> [What the task asks]:
Give back an exact copy of the lines in the records below, from the line that has "(** C1: on a" through the line that has "(** A supported", and nothing besides.

++++ Extracted records ++++

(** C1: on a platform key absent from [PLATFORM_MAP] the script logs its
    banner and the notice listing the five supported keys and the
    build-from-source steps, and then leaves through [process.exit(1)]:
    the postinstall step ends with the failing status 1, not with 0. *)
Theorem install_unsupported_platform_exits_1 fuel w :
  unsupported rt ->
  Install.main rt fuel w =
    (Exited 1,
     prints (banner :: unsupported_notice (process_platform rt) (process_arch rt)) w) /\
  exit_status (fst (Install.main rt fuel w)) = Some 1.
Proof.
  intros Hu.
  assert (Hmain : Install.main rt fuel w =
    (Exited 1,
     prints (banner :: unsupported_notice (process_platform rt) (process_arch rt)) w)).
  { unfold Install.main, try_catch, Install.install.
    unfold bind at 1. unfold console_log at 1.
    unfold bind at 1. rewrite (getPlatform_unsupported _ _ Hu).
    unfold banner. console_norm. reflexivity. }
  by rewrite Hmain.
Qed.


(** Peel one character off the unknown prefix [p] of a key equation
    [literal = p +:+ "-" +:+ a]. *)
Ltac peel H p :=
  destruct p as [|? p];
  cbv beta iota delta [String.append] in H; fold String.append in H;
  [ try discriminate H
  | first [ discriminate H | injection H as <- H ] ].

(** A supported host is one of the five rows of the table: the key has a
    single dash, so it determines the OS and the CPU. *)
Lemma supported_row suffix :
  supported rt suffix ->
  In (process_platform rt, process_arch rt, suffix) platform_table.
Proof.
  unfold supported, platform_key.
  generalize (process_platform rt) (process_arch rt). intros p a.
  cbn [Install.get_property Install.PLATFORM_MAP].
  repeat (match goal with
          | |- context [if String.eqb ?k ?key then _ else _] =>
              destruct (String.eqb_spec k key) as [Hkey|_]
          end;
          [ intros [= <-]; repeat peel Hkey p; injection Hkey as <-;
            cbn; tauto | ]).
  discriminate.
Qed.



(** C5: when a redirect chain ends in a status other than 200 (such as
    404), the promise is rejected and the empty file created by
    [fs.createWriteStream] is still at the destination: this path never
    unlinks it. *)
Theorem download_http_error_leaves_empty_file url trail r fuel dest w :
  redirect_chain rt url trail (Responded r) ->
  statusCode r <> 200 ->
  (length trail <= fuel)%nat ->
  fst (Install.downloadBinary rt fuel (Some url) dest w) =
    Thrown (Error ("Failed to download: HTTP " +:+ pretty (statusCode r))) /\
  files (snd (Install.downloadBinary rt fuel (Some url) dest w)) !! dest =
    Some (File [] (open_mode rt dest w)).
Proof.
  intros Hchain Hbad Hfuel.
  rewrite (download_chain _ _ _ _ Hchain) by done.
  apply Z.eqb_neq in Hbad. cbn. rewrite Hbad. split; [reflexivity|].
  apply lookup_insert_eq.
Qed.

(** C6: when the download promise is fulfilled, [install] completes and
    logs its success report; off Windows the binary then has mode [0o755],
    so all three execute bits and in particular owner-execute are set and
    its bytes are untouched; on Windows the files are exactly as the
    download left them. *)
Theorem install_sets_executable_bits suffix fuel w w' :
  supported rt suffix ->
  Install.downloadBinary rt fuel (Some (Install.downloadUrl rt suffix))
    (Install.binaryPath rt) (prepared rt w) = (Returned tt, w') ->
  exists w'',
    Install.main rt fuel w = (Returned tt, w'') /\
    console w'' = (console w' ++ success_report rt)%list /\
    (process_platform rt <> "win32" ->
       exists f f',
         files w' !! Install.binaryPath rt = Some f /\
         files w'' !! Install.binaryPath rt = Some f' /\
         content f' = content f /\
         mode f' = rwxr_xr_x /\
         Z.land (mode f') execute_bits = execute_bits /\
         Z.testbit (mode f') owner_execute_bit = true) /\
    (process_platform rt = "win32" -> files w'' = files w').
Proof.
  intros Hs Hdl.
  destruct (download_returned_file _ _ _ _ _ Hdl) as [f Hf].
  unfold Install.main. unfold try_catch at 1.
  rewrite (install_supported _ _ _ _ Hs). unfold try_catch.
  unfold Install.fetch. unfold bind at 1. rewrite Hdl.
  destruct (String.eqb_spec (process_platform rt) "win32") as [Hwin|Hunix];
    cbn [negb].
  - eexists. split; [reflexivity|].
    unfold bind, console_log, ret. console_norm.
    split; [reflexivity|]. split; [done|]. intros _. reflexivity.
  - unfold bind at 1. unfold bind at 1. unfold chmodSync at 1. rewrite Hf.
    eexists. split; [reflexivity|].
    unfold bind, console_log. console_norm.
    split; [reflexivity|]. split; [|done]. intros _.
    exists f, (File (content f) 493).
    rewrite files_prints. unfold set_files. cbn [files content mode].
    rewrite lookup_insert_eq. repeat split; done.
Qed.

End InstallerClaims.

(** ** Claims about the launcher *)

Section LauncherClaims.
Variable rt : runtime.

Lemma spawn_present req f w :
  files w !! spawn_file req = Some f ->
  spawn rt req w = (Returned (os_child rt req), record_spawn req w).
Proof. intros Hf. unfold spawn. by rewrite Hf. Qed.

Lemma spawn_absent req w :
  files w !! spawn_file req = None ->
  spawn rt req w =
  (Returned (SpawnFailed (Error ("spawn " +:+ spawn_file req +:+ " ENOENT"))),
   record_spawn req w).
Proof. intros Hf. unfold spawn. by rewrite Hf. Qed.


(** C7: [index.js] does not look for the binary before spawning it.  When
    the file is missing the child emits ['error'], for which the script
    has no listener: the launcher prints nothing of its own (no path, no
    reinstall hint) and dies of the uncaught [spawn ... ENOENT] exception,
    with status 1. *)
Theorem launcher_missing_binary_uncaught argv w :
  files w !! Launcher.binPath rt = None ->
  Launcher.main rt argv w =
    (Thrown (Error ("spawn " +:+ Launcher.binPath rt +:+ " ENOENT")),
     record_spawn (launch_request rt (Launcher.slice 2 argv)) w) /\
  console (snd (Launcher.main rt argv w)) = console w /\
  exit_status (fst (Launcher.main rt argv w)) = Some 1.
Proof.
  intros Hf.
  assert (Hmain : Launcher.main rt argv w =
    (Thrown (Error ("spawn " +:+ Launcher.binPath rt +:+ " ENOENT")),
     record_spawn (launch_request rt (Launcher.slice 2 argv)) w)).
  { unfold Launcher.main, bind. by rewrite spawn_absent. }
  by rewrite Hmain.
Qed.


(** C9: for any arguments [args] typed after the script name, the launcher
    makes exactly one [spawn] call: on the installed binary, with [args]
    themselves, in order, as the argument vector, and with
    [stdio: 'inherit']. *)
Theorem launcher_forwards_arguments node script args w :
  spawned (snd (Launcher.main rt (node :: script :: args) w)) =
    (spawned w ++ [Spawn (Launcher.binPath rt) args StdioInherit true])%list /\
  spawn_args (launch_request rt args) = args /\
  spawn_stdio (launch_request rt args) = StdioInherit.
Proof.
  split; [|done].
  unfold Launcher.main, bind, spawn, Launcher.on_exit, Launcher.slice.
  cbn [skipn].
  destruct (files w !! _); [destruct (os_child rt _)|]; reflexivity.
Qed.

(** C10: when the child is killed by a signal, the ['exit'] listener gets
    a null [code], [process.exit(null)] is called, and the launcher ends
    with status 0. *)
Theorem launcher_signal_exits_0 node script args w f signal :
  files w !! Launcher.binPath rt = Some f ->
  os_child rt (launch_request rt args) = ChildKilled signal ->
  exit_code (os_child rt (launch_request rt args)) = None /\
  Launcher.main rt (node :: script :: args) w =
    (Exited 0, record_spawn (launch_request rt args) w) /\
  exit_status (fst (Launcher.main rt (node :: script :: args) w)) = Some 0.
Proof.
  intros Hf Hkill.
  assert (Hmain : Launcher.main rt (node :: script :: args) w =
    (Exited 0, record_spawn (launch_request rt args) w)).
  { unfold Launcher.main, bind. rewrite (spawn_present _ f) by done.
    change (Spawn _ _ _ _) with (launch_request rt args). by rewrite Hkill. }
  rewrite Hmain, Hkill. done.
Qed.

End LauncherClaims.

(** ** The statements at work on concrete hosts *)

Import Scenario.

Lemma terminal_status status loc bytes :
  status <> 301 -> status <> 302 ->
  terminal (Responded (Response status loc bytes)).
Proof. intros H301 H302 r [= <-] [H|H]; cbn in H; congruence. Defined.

++++
++++ Extracted records ++++

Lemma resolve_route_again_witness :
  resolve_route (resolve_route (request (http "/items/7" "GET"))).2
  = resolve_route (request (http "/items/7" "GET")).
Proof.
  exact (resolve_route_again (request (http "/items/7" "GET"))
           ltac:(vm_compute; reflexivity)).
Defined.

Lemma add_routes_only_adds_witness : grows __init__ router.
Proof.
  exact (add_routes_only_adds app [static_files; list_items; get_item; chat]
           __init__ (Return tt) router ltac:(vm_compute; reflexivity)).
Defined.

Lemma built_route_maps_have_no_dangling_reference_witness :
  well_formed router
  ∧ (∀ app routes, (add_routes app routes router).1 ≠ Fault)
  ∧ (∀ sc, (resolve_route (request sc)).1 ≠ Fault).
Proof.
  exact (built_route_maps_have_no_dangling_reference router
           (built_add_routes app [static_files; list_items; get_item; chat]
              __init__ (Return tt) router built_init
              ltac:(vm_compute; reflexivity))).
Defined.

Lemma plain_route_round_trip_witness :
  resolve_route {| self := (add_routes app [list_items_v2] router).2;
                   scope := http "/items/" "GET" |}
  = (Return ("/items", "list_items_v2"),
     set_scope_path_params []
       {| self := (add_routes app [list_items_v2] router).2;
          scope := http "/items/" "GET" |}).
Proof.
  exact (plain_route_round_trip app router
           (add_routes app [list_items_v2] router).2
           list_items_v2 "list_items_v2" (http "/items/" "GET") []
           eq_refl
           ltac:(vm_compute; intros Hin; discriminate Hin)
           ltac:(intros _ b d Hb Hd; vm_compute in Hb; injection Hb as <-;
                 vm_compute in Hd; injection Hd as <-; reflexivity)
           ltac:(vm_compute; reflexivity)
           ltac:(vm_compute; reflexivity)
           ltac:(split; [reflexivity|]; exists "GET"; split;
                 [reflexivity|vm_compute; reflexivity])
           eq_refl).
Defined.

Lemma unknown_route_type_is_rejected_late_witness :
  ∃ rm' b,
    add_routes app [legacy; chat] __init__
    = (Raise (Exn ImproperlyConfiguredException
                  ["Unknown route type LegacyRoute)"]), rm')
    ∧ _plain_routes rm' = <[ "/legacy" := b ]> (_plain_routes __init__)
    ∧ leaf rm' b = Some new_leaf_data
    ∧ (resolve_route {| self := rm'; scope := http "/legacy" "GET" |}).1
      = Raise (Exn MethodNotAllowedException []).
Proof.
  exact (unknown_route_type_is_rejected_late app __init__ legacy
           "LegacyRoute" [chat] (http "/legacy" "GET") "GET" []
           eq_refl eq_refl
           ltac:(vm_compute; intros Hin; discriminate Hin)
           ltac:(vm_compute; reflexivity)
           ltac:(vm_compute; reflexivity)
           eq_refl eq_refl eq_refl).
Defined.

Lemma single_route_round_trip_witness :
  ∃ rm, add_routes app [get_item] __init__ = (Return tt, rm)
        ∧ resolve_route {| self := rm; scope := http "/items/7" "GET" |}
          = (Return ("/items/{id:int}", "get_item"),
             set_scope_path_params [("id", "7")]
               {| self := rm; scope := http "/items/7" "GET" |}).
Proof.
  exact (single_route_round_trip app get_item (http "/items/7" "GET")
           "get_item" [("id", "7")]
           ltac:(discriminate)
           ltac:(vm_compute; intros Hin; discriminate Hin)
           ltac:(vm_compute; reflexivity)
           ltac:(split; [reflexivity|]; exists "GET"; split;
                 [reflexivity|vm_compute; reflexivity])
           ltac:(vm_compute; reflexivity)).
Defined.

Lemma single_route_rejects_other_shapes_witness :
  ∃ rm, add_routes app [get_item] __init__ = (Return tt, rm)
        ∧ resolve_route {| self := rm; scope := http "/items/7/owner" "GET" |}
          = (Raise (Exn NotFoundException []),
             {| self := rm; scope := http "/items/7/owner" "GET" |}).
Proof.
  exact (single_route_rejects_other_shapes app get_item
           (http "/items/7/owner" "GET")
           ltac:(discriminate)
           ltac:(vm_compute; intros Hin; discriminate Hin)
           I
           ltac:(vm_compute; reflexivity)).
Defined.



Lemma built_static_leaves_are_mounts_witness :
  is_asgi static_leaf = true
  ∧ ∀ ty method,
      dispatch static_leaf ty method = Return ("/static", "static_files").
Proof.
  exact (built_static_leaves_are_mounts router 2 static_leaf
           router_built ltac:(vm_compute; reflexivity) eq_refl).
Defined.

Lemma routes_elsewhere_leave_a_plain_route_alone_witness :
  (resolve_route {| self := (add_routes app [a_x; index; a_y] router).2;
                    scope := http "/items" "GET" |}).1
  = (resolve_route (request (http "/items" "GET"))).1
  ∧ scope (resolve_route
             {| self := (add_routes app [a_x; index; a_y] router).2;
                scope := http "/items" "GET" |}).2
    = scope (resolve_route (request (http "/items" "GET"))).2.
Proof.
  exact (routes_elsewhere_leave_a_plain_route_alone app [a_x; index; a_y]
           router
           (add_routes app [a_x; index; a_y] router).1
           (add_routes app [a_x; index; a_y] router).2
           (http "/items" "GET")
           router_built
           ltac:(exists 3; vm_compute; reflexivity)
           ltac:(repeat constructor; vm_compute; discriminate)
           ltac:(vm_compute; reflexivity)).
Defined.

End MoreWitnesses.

++++

> [Exercise solution]:
(** C1: on a platform key absent from [PLATFORM_MAP] the script logs its
    banner and the notice listing the five supported keys and the
    build-from-source steps, and then leaves through [process.exit(1)]:
    the postinstall step ends with the failing status 1, not with 0. *)
Theorem install_unsupported_platform_exits_1 fuel w :
  unsupported rt ->
  Install.main rt fuel w =
    (Exited 1,
     prints (banner :: unsupported_notice (process_platform rt) (process_arch rt)) w) /\
  exit_status (fst (Install.main rt fuel w)) = Some 1.
Proof.
  intros Hu.
  assert (Hmain : Install.main rt fuel w =
    (Exited 1,
     prints (banner :: unsupported_notice (process_platform rt) (process_arch rt)) w)).
  { unfold Install.main, try_catch, Install.install.
    unfold bind at 1. unfold console_log at 1.
    unfold bind at 1. rewrite (getPlatform_unsupported _ _ Hu).
    unfold banner. console_norm. reflexivity. }
  by rewrite Hmain.
Qed.


(** Peel one character off the unknown prefix [p] of a key equation
    [literal = p +:+ "-" +:+ a]. *)
Ltac peel H p :=
  destruct p as [|? p];
  cbv beta iota delta [String.append] in H; fold String.append in H;
  [ try discriminate H
  | first [ discriminate H | injection H as <- H ] ].

(** A supported host is one of the five rows of the table: the key has a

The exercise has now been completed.